About
South Fork Smith River, California — 1981 Wild and Scenic, Only Undammed. Long before it carried a European name, the South Fork Smith ran through Taa-laa-waa-dvn, the ancestral homeland of the Tolowa Dee-ni' people, whose territory embraced the Smith River basin from the Pacific inland toward the Siskiyous. Salmon, steelhead, and Pacific lamprey runs sustained villages along these waters, and the nearby village of Yontocket (Yan'-daa-k'vt) served as the spiritual center of the Tolowa world. That world was shattered in 1853, when settlers attacked Yontocket during a ceremony and killed hundreds — an event remembered as the Yontocket Massacre. In 1862 Congress established the 44,000-acre Smith River Reservation and the Army's nearby Camp Lincoln. Today the Tolowa Dee-ni' Nation, formerly the Smith River Rancheria, is a federally recognized tribe that maintains its cultural connection to the river alongside the neighboring Yurok, Karuk, and Hoopa Valley peoples.
Through the late nineteenth and early twentieth centuries, the redwood and Douglas-fir country of Del Norte County drew loggers to the coastal forests around the Smith, where coast redwood (Sequoia sempervirens) and Douglas-fir (Pseudotsuga menziesii) stands were prized for lumber. The South Fork's steep, remote canyons made access far harder than on the open coast to the west, and much old-growth survived. Decisive federal stewardship arrived on June 3, 1947, when President Harry Truman established Six Rivers National Forest by Presidential Proclamation 2733, carved from portions of the Klamath, Siskiyou, and Trinity National Forests. Six Rivers still holds roughly 137,000 acres of old-growth forest, and that protective framework is much of why the South Fork's watershed retains so much intact conifer forest rather than the clear-cut legacy seen across many parts of the redwood coast.
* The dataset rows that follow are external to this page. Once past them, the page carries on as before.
(* ===== verification/Externs.v ===== *)
(** * Code outside the repository, as interfaces

    tetron calls the iroh key types, blake3, bs58, the MessagePack codec of
    rmp_serde and the token bucket of the ratelimit crate.  None of these is in
    the repository.  Each is a class: the operations tetron calls, and beside
    it a class of laws, the documented behaviour that the theorems rely on.
    [Module Demo] has concrete instances, used to evaluate the model. *)

From S2P Require Import Prelude.

(** ** Keys

    [iroh::EndpointId] is an Ed25519 public key: 32 bytes.  It is modelled by
    the number those bytes spell in big-endian order, so that comparing
    [as_bytes] lexicographically is comparing the numbers. *)
Definition in256 (z : Z) : bool := (0 <=? z) && (z <? 2 ^ 256).

Record EndpointId := {
  id_key : Z;
  id_key_ok : Is_true (in256 id_key);
}.

Lemma mkId_ok z : Is_true (in256 (z mod 2 ^ 256)).
Proof.
  unfold in256. apply Is_true_true. apply andb_true_iff.
  rewrite Z.leb_le, Z.ltb_lt. apply Z.mod_pos_bound. lia.
Qed.

Definition mkId (z : Z) : EndpointId :=
  {| id_key := z mod 2 ^ 256; id_key_ok := mkId_ok z |}.

Lemma id_key_bound id : 0 <= id_key id < 2 ^ 256.
Proof.
  pose proof (Is_true_true_1 _ (id_key_ok id)) as H. unfold in256 in H. btac. lia.
Qed.

#[global] Instance id_key_inj : Inj (=) (=) id_key.
Proof.
  intros [a Ha] [b Hb]; simpl; intros ->. f_equal. apply proof_irrel.
Qed.

#[global] Instance EndpointId_eq_dec : EqDecision EndpointId.
Proof.
  intros a b. destruct (decide (id_key a = id_key b)) as [E|E].
  - left. by apply (inj id_key).
  - right. by intros ->.
Defined.

Lemma mkId_key id : mkId (id_key id) = id.
Proof. apply (inj id_key). simpl. apply Z.mod_small, id_key_bound. Qed.

#[global] Instance EndpointId_countable : Countable EndpointId :=
  inj_countable' id_key mkId mkId_key.

(** [n] big-endian bytes of [z]. *)
Fixpoint be_bytes (n : nat) (z : Z) : list Z :=
  match n with
  | O => []
  | S n' => be_bytes n' (z / 256) ++ [z mod 256]
  end.

Definition be_value (l : list Z) : Z := fold_left (fun acc b => acc * 256 + b) l 0.

Lemma be_bytes_length n z : length (be_bytes n z) = n.
Proof. revert z. induction n as [|n IH]; intros z; simpl; [done|]. rewrite length_app, IH. simpl. lia. Qed.

Lemma be_value_bytes n z : 0 <= z < 256 ^ Z.of_nat n -> be_value (be_bytes n z) = z.
Proof.
  revert z. induction n as [|n IH]; intros z Hz; simpl; [simpl in Hz; unfold be_value; simpl; lia|].
  unfold be_value in *. rewrite fold_left_app. simpl. rewrite IH.
  - pose proof (Z.div_mod z 256). lia.
  - rewrite Nat2Z.inj_succ, Z.pow_succ_r in Hz by lia. split; [apply Z.div_pos; lia|].
    apply Z.div_lt_upper_bound; lia.
Qed.

Lemma be_bytes_ok n z : bytes_ok (be_bytes n z).
Proof.
  revert z. induction n as [|n IH]; intros z; simpl; [constructor|].
  apply Forall_app. split; [apply IH|]. repeat constructor; apply Z.mod_pos_bound; lia.
Qed.

Lemma be_bytes_S n z : be_bytes (S n) z = be_bytes n (z / 256) ++ [z mod 256].
Proof. done. Qed.

#[global] Arguments be_bytes : simpl never.

(** [EndpointId::as_bytes]. *)
Definition id_as_bytes (id : EndpointId) : list Z := be_bytes 32 (id_key id).

Lemma id_as_bytes_length id : length (id_as_bytes id) = 32%nat.
Proof. apply be_bytes_length. Qed.

#[global] Instance id_as_bytes_inj : Inj (=) (=) id_as_bytes.
Proof.
  intros a b H. apply (inj id_key). unfold id_as_bytes in H.
  pose proof (id_key_bound a). pose proof (id_key_bound b).
  rewrite <- (be_value_bytes 32 (id_key a)), <- (be_value_bytes 32 (id_key b)) by lia.
  by rewrite H.
Qed.

Class IrohKeys := {
  (** [Display for EndpointId]. *)
  id_to_string : EndpointId -> string;
  (** [EndpointId::from_bytes], which fails on bytes that are no curve point. *)
  id_from_bytes : list Z -> option EndpointId;
  (** [SecretKey::from(bytes).public()]. *)
  secret_public : list Z -> EndpointId;
  (** [EndpointId::fmt_short]. *)
  id_fmt_short : EndpointId -> string;
}.

Class IrohKeysLaws `{IrohKeys} : Prop := {
  (** The printed form identifies the key. *)
  id_to_string_inj :: Inj (=) (=) id_to_string;
  (** A key parses back from its own bytes. *)
  id_from_as_bytes : forall id, id_from_bytes (id_as_bytes id) = Some id;
  (** Only the bytes of a key parse to it. *)
  id_from_bytes_sound : forall l id, id_from_bytes l = Some id -> l = id_as_bytes id;
  (** A printed key has 64 hexadecimal digits, of which the short form is the first ten. *)
  id_to_string_length : forall id, String.length (id_to_string id) = 64%nat;
  id_fmt_short_prefix : forall id, id_fmt_short id = String.substring 0 10 (id_to_string id);
}.

(** ** Hashing *)
Abbreviation Hash := (list Z).

Class Blake3 := {
  blake3_hash : list Z -> Hash;
}.

Class Blake3Laws `{Blake3} : Prop := {
  blake3_length : forall l, length (blake3_hash l) = 32%nat;
  blake3_bytes : forall l, bytes_ok (blake3_hash l);
}.

(** Lower-case hexadecimal, [Hash::to_hex]. *)
Definition hex_digit (z : Z) : Ascii.ascii :=
  match String.get (Z.to_nat z) "0123456789abcdef" with
  | Some c => c
  | None => "0"%char
  end.

Fixpoint to_hex (l : list Z) : string :=
  match l with
  | [] => EmptyString
  | b :: l' => String (hex_digit (b / 16)) (String (hex_digit (b mod 16)) (to_hex l'))
  end.

Lemma hex_digit_inj a b : 0 <= a < 16 -> 0 <= b < 16 -> hex_digit a = hex_digit b -> a = b.
Proof.
  intros Ha Hb.
  assert (forallb (fun a => forallb (fun b =>
    implb (bool_decide (hex_digit a = hex_digit b)) (a =? b)) (seqZ 0 16)) (seqZ 0 16) = true) as H
    by (vm_compute; reflexivity).
  rewrite forallb_forall in H.
  assert (forall z, 0 <= z < 16 -> In z (seqZ 0 16)) as Hin
    by (intros; apply list_elem_of_In, elem_of_seqZ; lia).
  specialize (H a (Hin a Ha)). rewrite forallb_forall in H. specialize (H b (Hin b Hb)).
  intros E. rewrite bool_decide_true in H by done. by apply Z.eqb_eq.
Qed.

Lemma to_hex_inj l k : bytes_ok l -> bytes_ok k -> to_hex l = to_hex k -> l = k.
Proof.
  intros Hl. revert k. induction Hl as [|a l Ha Hl IH]; intros [|b k] Hk; simpl; intros [=]; [done|].
  apply Forall_cons_1 in Hk as [Hb Hk]. f_equal; [|by apply IH].
  unfold in_width in *.
  assert (a / 16 = b / 16).
  { apply hex_digit_inj; [..|done]; (split; [apply Z.div_pos; lia|apply Z.div_lt_upper_bound; lia]). }
  assert (a mod 16 = b mod 16).
  { apply hex_digit_inj; [..|done]; apply Z.mod_pos_bound; lia. }
  rewrite (Z.div_mod a 16), (Z.div_mod b 16) by lia. congruence.
Qed.

Lemma to_hex_length l : String.length (to_hex l) = (2 * length l)%nat.
Proof. induction l; simpl; lia. Qed.

(** ** Concrete instances *)
Module Demo.

(** Keys print as 64 hexadecimal digits; every 32-byte string is a key. *)
#[export] Instance keys : IrohKeys := {
  id_to_string id := to_hex (id_as_bytes id);
  id_from_bytes l :=
    if decide (length l = 32%nat /\ bytes_ok l) then Some (mkId (be_value l)) else None;
  secret_public l := mkId (be_value l + 1);
  id_fmt_short id := String.substring 0 10 (to_hex (id_as_bytes id));
}.

Lemma be_bytes_value l : bytes_ok l -> be_bytes (length l) (be_value l) = l.
Proof.
  induction l as [|b l IH] using rev_ind; [done|]. intros [Hl Hb]%Forall_app.
  rewrite Forall_singleton in Hb. unfold in_width in Hb.
  rewrite length_app. replace (length l + length [b])%nat with (S (length l)) by (simpl; lia).
  rewrite be_bytes_S. unfold be_value in *. rewrite fold_left_app. cbn [fold_left].
  rewrite Z.div_add_l, (Z.div_small b), Z.add_0_r by lia. rewrite IH by done.
  by rewrite (Z.add_comm _ b), Z.mod_add, Z.mod_small by lia.
Qed.

Lemma be_value_bound l : bytes_ok l -> 0 <= be_value l < 256 ^ Z.of_nat (length l).
Proof.
  induction l as [|b l IH] using rev_ind; [unfold be_value; simpl; lia|].
  intros [Hl Hb]%Forall_app. rewrite Forall_singleton in Hb. unfold in_width in Hb.
  specialize (IH Hl). rewrite length_app. cbn [length]. rewrite Nat2Z.inj_add.
  rewrite Z.pow_add_r by lia. unfold be_value in *. rewrite fold_left_app. cbn [fold_left].
  change (256 ^ Z.of_nat 1) with 256. lia.
Qed.

#[export] Instance keys_laws : IrohKeysLaws.
Proof.
  split.
  - intros a b H. apply (inj id_as_bytes). apply to_hex_inj; [apply be_bytes_ok..|done].
  - intros id. cbn [id_from_bytes keys]. rewrite decide_True by (split; [apply id_as_bytes_length|apply be_bytes_ok]).
    f_equal. unfold id_as_bytes. rewrite be_value_bytes by exact (id_key_bound id). apply mkId_key.
  - intros l id. cbn [id_from_bytes keys]. case_decide as Hl; [|done]. destruct Hl as [Hlen Hok]. intros [= <-].
    unfold id_as_bytes. cbn [id_key mkId]. pose proof (be_value_bound l Hok) as Hb. rewrite Hlen in Hb.
    rewrite Z.mod_small by exact Hb. rewrite <- Hlen. symmetry. by apply be_bytes_value.
  - intros id. cbn [id_to_string keys]. by rewrite to_hex_length, id_as_bytes_length.
  - done.
Qed.

(** A 32-byte digest: a running polynomial of the input modulo 2^61, followed by zeros. *)
#[export] Instance digest : Blake3 := {
  blake3_hash l := be_bytes 32 (Z.shiftl (fold_left (fun acc b => Z.land (acc * 16777619 + b + 1) (Z.ones 61)) l 7) 192);
}.

#[export] Instance digest_laws : Blake3Laws.
Proof. split; intros; [apply be_bytes_length|apply be_bytes_ok]. Qed.

End Demo.
Lemma parse_packet_info_spec (packet : list Z) :
  exists r, parse_packet_info packet = Ret r
  /\ forall info, r = Some info ->
     let b i := nth i packet 0 in
     (Z.shiftr (b 0%nat) 4 = 4 /\ 20 <= Z.land (b 0%nat) 15 * 4 <= len packet
      /\ src_ip info = V4 (from_be32 (b 12%nat) (b 13%nat) (b 14%nat) (b 15%nat))
      /\ dst_ip info = V4 (from_be32 (b 16%nat) (b 17%nat) (b 18%nat) (b 19%nat))
      /\ protocol info = b 9%nat)
     \/ (Z.shiftr (b 0%nat) 4 = 6 /\ 40 <= len packet
         /\ src_ip info = V6 (sub_bytes packet 8 24) /\ dst_ip info = V6 (sub_bytes packet 24 40)
         /\ protocol info = b 6%nat).
Proof.
  destruct packet as [|b0 rest] eqn:Ep; [by exists None|]. rewrite <- Ep.
  assert (nth 0 packet 0 = b0) as Hb0 by by rewrite Ep.
  assert (parse_packet_info packet = if Z.shiftr b0 4 =? 4 then parse_ipv4 packet
    else if Z.shiftr b0 4 =? 6 then parse_ipv6 packet else Ret None) as -> by by rewrite Ep.
  clear Ep rest. destruct (Z.eqb_spec (Z.shiftr b0 4) 4) as [H4|_];
    [|destruct (Z.eqb_spec (Z.shiftr b0 4) 6) as [H6|_]; [|by exists None]].
  - unfold parse_ipv4. destruct (Z.ltb_spec (len packet) 20); [by exists None|]. in_bounds.
    change (Z.to_nat 0) with 0%nat. rewrite Hb0. destruct (Z.ltb_spec (Z.land b0 15) 5); [by exists None|].
    destruct (Z.ltb_spec (len packet) (Z.land b0 15 * 4)); [by exists None|].
    in_bounds. rewrite !ipv4_at_in by lia. cbn [obind].
    match goal with |- context [packet_info ?s ?d ?p packet ?h] =>
      destruct (packet_info_returns s d p packet h ltac:(lia)) as (info & -> & Hs & Hd & Hp) end.
    exists (Some info). split; [done|]. intros ? [= <-]. left.
    split; [done|]. split; [lia|]. rewrite Hs, Hd, Hp. done.
  - unfold parse_ipv6. destruct (Z.ltb_spec (len packet) 40); [by exists None|]. in_bounds.
    match goal with |- context [packet_info ?s ?d ?p packet ?h] =>
      destruct (packet_info_returns s d p packet h ltac:(lia)) as (info & -> & Hs & Hd & Hp) end.
    exists (Some info). split; [done|]. intros ? [= <-]. right.
    rewrite Hb0. split; [done|]. split; [lia|]. rewrite Hs, Hd, Hp. done.
Qed.

Lemma parse_packet_info_some packet :
  (Z.shiftr (nth 0 packet 0) 4 = 4 /\ 20 <= Z.land (nth 0 packet 0) 15 * 4 <= len packet)
  \/ (Z.shiftr (nth 0 packet 0) 4 = 6 /\ 40 <= len packet) ->
  exists info, parse_packet_info packet = Ret (Some info).
Proof.
  intros H. destruct packet as [|b0 rest] eqn:Ep; [by destruct H as [[H _]|[H _]]|]. rewrite <- Ep in *.
  assert (nth 0 packet 0 = b0) as Hb0 by by rewrite Ep.
  assert (parse_packet_info packet = if Z.shiftr b0 4 =? 4 then parse_ipv4 packet
    else if Z.shiftr b0 4 =? 6 then parse_ipv6 packet else Ret None) as -> by by rewrite Ep.
  clear Ep rest. rewrite Hb0 in H. destruct H as [(-> & Hih)|(-> & Hlen)]; cbn [Z.eqb Pos.eqb].
  - unfold parse_ipv4. rewrite (proj2 (Z.ltb_ge (len packet) 20)) by lia. in_bounds.
    change (Z.to_nat 0) with 0%nat. rewrite Hb0. rewrite (proj2 (Z.ltb_ge (Z.land b0 15) 5)) by lia.
    rewrite (proj2 (Z.ltb_ge (len packet) (Z.land b0 15 * 4))) by lia. in_bounds. rewrite !ipv4_at_in by lia. cbn [obind].
    match goal with |- context [packet_info ?s ?d ?p packet ?h] =>
      destruct (packet_info_returns s d p packet h ltac:(lia)) as (info & -> & _) end. eauto.
  - unfold parse_ipv6. rewrite (proj2 (Z.ltb_ge (len packet) 40)) by lia. in_bounds.
    match goal with |- context [packet_info ?s ?d ?p packet ?h] =>
      destruct (packet_info_returns s d p packet h ltac:(lia)) as (info & -> & _) end. eauto.
Qed.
Systematic measurement of the river came with federal streamflow monitoring by the U.S. Geological Survey, which operates gauging station 11532000 — 'SF Smith R nr Crescent City, CA' — on the lower South Fork in Del Norte County. The station records discharge and stage, capturing the dramatic seasonal swings of a coastal, rain-driven system. Because the Smith remains undammed, the gauge measures a hydrograph unmodified by upstream storage or diversion — a rare baseline among California rivers for scientists studying natural runoff, salmon and steelhead flows, and flood behavior.
The modern chapter of protection was written in stages. The South Fork earned its lasting standing on January 19, 1981, when Congress designated it a National Wild and Scenic River under U.S. Forest Service management. Then, on November 16, 1990, Congress passed the Smith River National Recreation Area Act (Public Law 101-612), creating the roughly 305,000-acre Smith River National Recreation Area within Six Rivers National Forest and expanding the river's Wild and Scenic standing until more than 300 miles of the Smith drainage carried the designation — one of the most complete protected river networks in the country. Central to that effort was a simple fact: the Smith is the only major undammed, naturally flowing river left in California. Ongoing work by the Forest Service and partners such as the Smith River Alliance has kept the South Fork's clear reaches intact.
Those reaches remain a stronghold for wild fish. The South Fork sustains self-reproducing populations of Coastal Cutthroat Trout and Coastal Rainbow Trout that spawn and persist without hatchery intervention, and it stands as a premier Chinook and steelhead fishery. In 2018 an additional forty-one miles of its watershed were folded into the Wild Trout Waters network, recognizing waters that demand careful stewardship. Today the South Fork endures as a benchmark for a river left to run on its own terms.
River conditions are community-verified. CFS ranges, difficulty ratings, and access points may not reflect every flow level or seasonal change. Always check current conditions, scout unfamiliar rapids, and paddle within your skill level.